## The task
Print the first line of the material below and each line after it, exactly as written, ending with the line that contains "binding, validity, origin, approval, credential".

## Working data
(* ===== verification/GovernedAction.v ===== *)
(** The effect-boundary relations of package [governedaction]
    (src/governedaction/{boundary,origin,approval_use,credential_use,taint}.go):
    binding, validity, origin, approval, credential and taint checks, and the
    custody-then-effect sequencing of [PrepareEffect] and [Dispatch]. *)

From S2P Require Import Prelude.

Local Open Scope go_scope.

(** * Bindings (boundary.go) *)

Definition ErrMissingBinding : error := ErrNew "governed action binding is incomplete".
Definition ErrBindingChanged : error := ErrNew "governed action binding changed".
Definition ErrUnknownTime : error := ErrNew "boundary time is unknown".
Definition ErrMissingExpiry : error := ErrNew "authority has no finite expiry".
Definition ErrExpired : error := ErrNew "authority expired at the effect boundary".
Definition ErrMissingCheck : error := ErrNew "effect boundary check is required".
Definition ErrMissingCustody : error := ErrNew "durable custody recorder is required".
Definition ErrMissingEffect : error := ErrNew "effect callback is required".

Record Binding : Type := {
  bd_ActionRevision : string;
  bd_Target : string;
  bd_Profile : string;
}.

(** One row of the [fields] tables: name, admitted value, current value. *)
Record field : Type := Field { f_name : string; f_admitted : string; f_current : string }.

(** The loop every check runs over its table; [mk] builds the typed error. *)
Fixpoint check_fields (mk : string → error → error) (missing changed : error)
    (fields : list field) : option error :=
  match fields with
  | [] => None
  | f :: rest =>
      if blank (f_admitted f) || blank (f_current f) then Some (mk (f_name f) missing)
      else if negb (str_eqb (f_admitted f) (f_current f)) then Some (mk (f_name f) changed)
      else check_fields mk missing changed rest
  end.

Definition field_ok (f : field) : Prop :=
  blank (f_admitted f) = false ∧ f_admitted f = f_current f.

Lemma check_fields_None mk missing changed fields :
  check_fields mk missing changed fields = None ↔ Forall field_ok fields.
Proof.
  induction fields as [|f fs IH]; simpl; [by split; [constructor|]|].
  rewrite Forall_cons, <- IH. unfold field_ok.
  destruct (blank (f_admitted f)) eqn:Ha; simpl; [naive_solver|].
  destruct (blank (f_current f)) eqn:Hc; simpl.
  { split; [done|]. intros [[_ He] _]. congruence. }
  destruct (str_eqb (f_admitted f) (f_current f)) eqn:E; simpl; split_bool; naive_solver.
Qed.

(** The first offending row decides the error. *)
Lemma check_fields_Some mk missing changed fields e :
  check_fields mk missing changed fields = Some e →
  ∃ pre f post, fields = pre ++ f :: post ∧ Forall field_ok pre ∧ ¬ field_ok f ∧
    e = mk (f_name f) (if blank (f_admitted f) || blank (f_current f) then missing else changed).
Proof.
  induction fields as [|f fs IH]; simpl; [done|].
  destruct (blank (f_admitted f) || blank (f_current f)) eqn:Hb.
  { intros [= <-]. exists [], f, fs. rewrite Hb. split_and!; [done|constructor| |done].
    intros [Ha He]. rewrite <- He, Ha in Hb. done. }
  destruct (str_eqb (f_admitted f) (f_current f)) eqn:E; simpl; split_bool.
  - intros (pre & g & post & -> & Hp & Hg & He)%IH.
    exists (f :: pre), g, post. split_and!; [done| |done|done].
    constructor; [by split|done].
  - intros [= <-]. exists [], f, fs. rewrite H, H0. split_and!; [done|constructor| |done].
    by intros [_ ?].
Qed.

Definition binding_fields (admitted current : Binding) : list field :=
  [Field "action_revision" (bd_ActionRevision admitted) (bd_ActionRevision current);
   Field "target" (bd_Target admitted) (bd_Target current);
   Field "profile" (bd_Profile admitted) (bd_Profile current)].

Definition CheckBinding (admitted current : Binding) : option error :=
  check_fields ErrField ErrMissingBinding ErrBindingChanged (binding_fields admitted current).

Definition CheckValidity (until at_ : time) : option error :=
  guard_err (IsZero at_) ErrUnknownTime ;;?
  guard_err (IsZero until) ErrMissingExpiry ;;?
  guard_err (negb (Before at_ until)) ErrExpired.

Lemma CheckValidity_None until at_ :
  CheckValidity until at_ = None ↔ at_ ≠ 0%Z ∧ until ≠ 0%Z ∧ (at_ < until)%Z.
Proof.
  unfold CheckValidity, IsZero, Before.
  rewrite !orelse_None, !guard_err_None, negb_false_iff, Z.ltb_lt, !Z.eqb_neq. done.
Qed.

(** * Effect boundary (boundary.go) *)

(** Context polls and callback calls, each with its result ([None] is nil). *)
Inductive boundary_event (T : Type) : Type :=
  | ECtx (r : option error)
  | ECheck (r : option error)
  | ERetain (r : option error)
  | EEffect (r : T * option error).
Arguments ECtx {T} _.
Arguments ECheck {T} _.
Arguments ERetain {T} _.
Arguments EEffect {T} _.

Record Preparation : Type := { pr_CustodyRecorded : bool }.

Record DispatchResult (T : Type) : Type := {
  dr_CustodyRecorded : bool;
  dr_BoundaryEntered : bool;
  dr_Value : T;
}.
Arguments dr_CustodyRecorded {T} _.
Arguments dr_BoundaryEntered {T} _.
Arguments dr_Value {T} _.

Section Boundary.
Context {W E T : Type} (zero : T).
(** [ctx.Err()]: its answer may change from one call to the next. *)
Context (ctx_Err : M W E (option error)).

Abbreviation callback := (option (M W E (option error))).

(** [PrepareEffect] returns the preparation reached together with the error. *)
Definition PrepareEffect (check retain : callback) : M W E (Preparation * option error) :=
  let no := {| pr_CustodyRecorded := false |} in
  let yes := {| pr_CustodyRecorded := true |} in
  match check with
  | None => mret (no, Some ErrMissingCheck)
  | Some check =>
  match retain with
  | None => mret (no, Some ErrMissingCustody)
  | Some retain =>
    e ← ctx_Err;
    match e with Some e => mret (no, Some e) | None =>
    e ← check;
    match e with Some e => mret (no, Some (ErrWrap "before custody" e)) | None =>
    e ← ctx_Err;
    match e with Some e => mret (no, Some e) | None =>
    e ← retain;
    match e with Some e => mret (no, Some (ErrWrap "retain custody" e)) | None =>
    e ← ctx_Err;
    match e with Some e => mret (yes, Some e) | None =>
    e ← check;
    match e with Some e => mret (yes, Some (ErrWrap "after custody" e)) | None =>
    e ← ctx_Err;
    mret (yes, e)
    end end end end end end
  end end.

## Response area
(* ===== verification/GovernedAction.v ===== *)
(** The effect-boundary relations of package [governedaction]
    (src/governedaction/{boundary,origin,approval_use,credential_use,taint}.go):
    binding, validity, origin, approval, credential and taint checks, and the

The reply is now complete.